What needs to be done
Lines from the line with "Module TetrisProofs." to the line with "destruct i as [|i]." in the entries below, and only those, must be output exactly, with both ends included.

------ Data ------

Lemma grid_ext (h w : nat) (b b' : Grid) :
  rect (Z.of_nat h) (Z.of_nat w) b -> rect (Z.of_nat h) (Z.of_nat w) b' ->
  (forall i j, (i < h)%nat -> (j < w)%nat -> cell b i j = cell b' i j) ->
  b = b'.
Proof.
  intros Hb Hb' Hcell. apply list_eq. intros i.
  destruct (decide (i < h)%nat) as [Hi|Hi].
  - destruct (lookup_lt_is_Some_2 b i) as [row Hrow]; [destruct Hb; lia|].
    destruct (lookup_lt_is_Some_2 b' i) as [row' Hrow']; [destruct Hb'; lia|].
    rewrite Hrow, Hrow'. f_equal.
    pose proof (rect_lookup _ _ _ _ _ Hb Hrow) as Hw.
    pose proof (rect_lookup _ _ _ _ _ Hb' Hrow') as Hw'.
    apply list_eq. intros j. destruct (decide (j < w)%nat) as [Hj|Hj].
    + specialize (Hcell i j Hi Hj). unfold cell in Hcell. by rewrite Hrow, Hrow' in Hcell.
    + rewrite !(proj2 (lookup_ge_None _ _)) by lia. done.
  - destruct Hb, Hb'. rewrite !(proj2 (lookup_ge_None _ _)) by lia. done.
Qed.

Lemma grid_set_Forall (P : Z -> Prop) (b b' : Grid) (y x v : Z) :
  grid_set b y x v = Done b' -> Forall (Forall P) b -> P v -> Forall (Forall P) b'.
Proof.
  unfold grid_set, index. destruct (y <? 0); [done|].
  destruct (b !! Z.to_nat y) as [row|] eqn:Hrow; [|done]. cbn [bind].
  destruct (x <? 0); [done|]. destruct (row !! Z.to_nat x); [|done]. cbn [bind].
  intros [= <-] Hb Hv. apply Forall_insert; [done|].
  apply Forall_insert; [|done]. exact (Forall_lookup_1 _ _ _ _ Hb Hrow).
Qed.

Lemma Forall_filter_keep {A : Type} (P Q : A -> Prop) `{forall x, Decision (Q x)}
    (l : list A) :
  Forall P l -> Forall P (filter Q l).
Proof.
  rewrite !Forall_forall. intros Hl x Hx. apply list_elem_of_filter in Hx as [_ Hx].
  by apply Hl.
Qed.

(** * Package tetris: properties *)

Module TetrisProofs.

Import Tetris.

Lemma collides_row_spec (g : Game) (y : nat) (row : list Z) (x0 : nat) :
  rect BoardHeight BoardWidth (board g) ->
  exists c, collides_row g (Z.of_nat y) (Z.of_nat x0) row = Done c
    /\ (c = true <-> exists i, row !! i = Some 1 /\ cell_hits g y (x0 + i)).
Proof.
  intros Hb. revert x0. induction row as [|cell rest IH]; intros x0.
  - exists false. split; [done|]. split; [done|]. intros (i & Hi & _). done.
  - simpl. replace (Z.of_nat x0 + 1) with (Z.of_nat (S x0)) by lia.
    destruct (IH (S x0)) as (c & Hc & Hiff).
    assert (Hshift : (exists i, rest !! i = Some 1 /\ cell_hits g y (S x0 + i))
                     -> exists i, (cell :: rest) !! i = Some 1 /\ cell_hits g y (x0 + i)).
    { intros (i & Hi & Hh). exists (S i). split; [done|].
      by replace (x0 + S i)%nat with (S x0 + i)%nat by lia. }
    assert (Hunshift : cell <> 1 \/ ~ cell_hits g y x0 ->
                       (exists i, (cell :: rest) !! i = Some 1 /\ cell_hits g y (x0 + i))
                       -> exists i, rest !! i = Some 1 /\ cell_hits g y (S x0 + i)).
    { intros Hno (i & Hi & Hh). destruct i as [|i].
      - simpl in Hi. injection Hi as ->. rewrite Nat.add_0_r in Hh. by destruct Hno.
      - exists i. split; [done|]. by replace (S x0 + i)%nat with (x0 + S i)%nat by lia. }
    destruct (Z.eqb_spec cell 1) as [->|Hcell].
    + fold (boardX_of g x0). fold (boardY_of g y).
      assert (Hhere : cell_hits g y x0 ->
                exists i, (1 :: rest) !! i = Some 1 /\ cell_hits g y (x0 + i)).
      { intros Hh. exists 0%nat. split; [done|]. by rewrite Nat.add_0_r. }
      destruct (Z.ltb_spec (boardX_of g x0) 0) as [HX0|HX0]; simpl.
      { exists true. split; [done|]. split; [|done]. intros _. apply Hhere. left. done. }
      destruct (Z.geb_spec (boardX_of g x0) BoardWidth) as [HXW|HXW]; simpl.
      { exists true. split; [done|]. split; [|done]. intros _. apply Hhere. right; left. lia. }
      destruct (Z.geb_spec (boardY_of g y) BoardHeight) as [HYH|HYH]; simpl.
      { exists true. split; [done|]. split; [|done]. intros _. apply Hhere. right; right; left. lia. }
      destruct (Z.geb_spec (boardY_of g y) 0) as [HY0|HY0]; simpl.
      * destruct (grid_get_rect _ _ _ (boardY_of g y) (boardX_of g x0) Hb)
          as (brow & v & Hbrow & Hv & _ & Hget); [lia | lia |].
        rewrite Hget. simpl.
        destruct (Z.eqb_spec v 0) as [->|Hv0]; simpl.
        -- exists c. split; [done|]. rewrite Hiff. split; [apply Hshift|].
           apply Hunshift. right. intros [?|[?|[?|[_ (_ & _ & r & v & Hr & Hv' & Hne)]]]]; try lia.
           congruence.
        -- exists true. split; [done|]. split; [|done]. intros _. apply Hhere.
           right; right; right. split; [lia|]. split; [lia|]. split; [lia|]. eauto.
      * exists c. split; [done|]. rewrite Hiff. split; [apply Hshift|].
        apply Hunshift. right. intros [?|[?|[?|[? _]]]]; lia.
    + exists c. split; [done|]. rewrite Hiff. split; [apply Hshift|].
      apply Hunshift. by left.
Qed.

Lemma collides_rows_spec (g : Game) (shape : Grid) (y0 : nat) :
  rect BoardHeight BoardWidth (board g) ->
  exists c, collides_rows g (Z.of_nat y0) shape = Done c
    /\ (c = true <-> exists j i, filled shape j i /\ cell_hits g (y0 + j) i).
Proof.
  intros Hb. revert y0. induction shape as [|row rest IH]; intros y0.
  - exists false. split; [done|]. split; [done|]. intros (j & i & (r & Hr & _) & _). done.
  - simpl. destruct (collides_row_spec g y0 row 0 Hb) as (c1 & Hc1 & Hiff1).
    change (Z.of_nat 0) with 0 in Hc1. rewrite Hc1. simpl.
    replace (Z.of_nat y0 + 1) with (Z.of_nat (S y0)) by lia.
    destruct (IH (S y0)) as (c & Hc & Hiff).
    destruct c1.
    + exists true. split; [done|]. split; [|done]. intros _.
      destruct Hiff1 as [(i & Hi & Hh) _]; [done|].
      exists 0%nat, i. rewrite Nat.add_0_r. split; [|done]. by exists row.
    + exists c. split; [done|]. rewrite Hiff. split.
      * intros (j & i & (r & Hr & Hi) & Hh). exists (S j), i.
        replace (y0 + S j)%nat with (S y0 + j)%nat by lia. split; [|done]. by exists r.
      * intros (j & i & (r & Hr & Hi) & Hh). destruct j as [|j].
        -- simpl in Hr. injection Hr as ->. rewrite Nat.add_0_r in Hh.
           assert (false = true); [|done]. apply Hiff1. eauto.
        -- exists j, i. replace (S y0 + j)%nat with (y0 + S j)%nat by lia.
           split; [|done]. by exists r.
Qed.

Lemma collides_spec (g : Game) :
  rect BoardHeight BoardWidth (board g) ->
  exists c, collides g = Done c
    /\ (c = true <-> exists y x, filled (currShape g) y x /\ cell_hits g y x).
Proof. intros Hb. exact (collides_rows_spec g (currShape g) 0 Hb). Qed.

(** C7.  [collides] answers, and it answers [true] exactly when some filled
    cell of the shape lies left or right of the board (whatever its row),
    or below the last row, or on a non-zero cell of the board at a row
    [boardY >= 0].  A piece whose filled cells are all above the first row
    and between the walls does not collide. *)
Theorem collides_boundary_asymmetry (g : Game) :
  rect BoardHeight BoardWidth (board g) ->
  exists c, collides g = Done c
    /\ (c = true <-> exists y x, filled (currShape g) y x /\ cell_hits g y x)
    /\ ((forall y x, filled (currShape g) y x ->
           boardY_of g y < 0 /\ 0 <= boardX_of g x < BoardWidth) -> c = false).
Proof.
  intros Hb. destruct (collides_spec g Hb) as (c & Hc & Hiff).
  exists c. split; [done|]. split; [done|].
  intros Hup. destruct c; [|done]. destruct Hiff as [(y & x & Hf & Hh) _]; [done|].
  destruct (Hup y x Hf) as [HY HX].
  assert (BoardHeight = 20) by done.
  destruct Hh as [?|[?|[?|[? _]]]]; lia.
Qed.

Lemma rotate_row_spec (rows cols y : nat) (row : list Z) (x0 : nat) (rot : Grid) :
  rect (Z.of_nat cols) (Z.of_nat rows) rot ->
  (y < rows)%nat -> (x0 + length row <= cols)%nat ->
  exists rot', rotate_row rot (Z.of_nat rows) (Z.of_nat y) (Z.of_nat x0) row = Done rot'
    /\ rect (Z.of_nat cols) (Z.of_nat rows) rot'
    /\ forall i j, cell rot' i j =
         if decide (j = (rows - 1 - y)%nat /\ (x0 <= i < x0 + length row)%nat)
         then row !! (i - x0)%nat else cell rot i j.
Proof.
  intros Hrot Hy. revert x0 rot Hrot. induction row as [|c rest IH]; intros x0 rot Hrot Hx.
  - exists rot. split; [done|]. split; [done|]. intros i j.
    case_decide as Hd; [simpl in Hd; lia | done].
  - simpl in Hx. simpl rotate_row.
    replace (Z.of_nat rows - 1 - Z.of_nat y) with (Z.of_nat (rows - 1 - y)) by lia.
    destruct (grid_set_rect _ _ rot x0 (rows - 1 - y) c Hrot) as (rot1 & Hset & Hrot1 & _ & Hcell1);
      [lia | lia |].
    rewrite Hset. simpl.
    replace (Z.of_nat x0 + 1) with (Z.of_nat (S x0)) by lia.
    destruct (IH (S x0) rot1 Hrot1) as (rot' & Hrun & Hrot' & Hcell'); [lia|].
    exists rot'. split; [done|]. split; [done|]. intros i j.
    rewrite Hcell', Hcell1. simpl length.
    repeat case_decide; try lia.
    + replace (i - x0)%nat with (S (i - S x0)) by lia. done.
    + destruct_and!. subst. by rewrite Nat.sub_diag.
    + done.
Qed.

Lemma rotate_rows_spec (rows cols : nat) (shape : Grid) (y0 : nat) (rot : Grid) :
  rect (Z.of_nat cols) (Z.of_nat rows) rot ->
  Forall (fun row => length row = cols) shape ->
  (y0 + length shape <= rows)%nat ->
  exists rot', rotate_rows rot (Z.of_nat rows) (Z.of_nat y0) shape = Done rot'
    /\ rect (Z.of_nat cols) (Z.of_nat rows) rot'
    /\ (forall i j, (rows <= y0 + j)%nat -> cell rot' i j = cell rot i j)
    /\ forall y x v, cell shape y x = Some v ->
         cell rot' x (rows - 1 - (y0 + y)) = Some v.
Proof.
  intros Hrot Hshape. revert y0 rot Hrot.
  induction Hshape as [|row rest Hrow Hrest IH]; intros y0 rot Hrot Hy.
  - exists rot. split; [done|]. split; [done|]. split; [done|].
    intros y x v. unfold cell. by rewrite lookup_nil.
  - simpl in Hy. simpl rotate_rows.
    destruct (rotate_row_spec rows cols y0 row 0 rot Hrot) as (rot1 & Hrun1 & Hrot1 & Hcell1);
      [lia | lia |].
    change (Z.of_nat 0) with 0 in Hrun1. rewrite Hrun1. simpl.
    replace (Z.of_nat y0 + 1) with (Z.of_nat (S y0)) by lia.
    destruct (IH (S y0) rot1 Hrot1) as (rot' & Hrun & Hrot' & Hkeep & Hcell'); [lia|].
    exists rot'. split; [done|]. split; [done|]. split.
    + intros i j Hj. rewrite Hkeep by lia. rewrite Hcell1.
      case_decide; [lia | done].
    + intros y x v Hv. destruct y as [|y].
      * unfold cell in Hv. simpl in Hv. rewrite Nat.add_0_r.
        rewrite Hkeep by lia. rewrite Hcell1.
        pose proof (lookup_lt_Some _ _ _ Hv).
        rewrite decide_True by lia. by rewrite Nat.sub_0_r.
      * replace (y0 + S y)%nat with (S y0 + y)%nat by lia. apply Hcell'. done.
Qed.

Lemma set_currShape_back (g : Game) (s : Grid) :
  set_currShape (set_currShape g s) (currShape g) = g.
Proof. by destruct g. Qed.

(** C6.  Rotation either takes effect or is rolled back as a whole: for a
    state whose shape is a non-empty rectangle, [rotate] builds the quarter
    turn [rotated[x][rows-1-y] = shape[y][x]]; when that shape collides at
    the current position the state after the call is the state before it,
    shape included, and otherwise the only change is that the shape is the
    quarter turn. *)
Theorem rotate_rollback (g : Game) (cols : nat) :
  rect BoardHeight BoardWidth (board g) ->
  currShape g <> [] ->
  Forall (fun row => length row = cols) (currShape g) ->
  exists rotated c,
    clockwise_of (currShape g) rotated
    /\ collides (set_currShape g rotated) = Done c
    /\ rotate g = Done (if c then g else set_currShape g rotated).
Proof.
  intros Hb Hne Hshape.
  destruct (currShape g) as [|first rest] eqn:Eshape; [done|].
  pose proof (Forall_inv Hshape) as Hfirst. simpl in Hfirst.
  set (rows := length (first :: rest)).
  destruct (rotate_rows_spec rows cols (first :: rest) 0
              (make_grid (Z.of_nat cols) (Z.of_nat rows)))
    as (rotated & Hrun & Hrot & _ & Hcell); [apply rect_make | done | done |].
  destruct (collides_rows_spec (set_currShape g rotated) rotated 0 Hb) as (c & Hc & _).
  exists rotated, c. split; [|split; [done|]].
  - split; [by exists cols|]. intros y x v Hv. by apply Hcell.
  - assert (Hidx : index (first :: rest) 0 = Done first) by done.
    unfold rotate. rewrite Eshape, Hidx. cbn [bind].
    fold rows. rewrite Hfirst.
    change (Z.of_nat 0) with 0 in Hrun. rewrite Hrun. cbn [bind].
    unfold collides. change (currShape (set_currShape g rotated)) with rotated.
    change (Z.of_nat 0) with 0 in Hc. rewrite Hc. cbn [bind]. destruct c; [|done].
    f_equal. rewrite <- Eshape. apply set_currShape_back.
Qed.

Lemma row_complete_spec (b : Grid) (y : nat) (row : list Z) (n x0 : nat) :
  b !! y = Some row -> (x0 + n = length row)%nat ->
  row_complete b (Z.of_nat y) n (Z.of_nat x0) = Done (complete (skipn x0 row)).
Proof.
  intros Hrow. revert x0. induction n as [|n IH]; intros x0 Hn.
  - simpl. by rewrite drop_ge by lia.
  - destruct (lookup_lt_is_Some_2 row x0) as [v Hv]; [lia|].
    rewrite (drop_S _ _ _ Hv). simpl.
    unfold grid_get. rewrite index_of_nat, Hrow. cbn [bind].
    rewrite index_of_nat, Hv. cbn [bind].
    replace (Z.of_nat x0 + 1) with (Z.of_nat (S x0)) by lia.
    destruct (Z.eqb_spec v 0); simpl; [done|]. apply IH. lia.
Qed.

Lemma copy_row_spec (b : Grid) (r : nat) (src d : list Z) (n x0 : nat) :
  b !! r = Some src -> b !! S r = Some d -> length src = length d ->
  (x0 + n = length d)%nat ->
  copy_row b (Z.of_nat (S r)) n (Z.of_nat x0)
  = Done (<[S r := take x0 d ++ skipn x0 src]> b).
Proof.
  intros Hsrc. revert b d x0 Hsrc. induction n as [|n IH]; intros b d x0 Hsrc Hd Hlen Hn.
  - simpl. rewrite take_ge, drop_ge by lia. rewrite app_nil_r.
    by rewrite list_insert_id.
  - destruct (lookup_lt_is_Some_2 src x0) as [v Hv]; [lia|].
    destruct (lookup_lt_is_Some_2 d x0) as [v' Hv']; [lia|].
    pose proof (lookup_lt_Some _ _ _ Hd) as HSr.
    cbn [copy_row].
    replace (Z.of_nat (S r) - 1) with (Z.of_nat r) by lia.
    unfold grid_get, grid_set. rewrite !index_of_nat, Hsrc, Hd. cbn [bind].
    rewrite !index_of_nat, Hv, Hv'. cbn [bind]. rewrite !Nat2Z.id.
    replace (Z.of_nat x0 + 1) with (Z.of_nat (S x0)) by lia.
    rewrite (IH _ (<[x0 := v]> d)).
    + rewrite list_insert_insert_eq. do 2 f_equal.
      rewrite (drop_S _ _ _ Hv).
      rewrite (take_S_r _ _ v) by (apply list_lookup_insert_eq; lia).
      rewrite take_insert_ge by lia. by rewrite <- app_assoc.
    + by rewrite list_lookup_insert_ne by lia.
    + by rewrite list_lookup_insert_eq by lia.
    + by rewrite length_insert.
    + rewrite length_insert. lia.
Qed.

------

Answer to this task
Module TetrisProofs.

Import Tetris.

Lemma collides_row_spec (g : Game) (y : nat) (row : list Z) (x0 : nat) :
  rect BoardHeight BoardWidth (board g) ->
  exists c, collides_row g (Z.of_nat y) (Z.of_nat x0) row = Done c
    /\ (c = true <-> exists i, row !! i = Some 1 /\ cell_hits g y (x0 + i)).
Proof.
  intros Hb. revert x0. induction row as [|cell rest IH]; intros x0.
  - exists false. split; [done|]. split; [done|]. intros (i & Hi & _). done.
  - simpl. replace (Z.of_nat x0 + 1) with (Z.of_nat (S x0)) by lia.
    destruct (IH (S x0)) as (c & Hc & Hiff).
    assert (Hshift : (exists i, rest !! i = Some 1 /\ cell_hits g y (S x0 + i))
                     -> exists i, (cell :: rest) !! i = Some 1 /\ cell_hits g y (x0 + i)).
    { intros (i & Hi & Hh). exists (S i). split; [done|].
      by replace (x0 + S i)%nat with (S x0 + i)%nat by lia. }
    assert (Hunshift : cell <> 1 \/ ~ cell_hits g y x0 ->
                       (exists i, (cell :: rest) !! i = Some 1 /\ cell_hits g y (x0 + i))
                       -> exists i, rest !! i = Some 1 /\ cell_hits g y (S x0 + i)).
    { intros Hno (i & Hi & Hh). destruct i as [|i].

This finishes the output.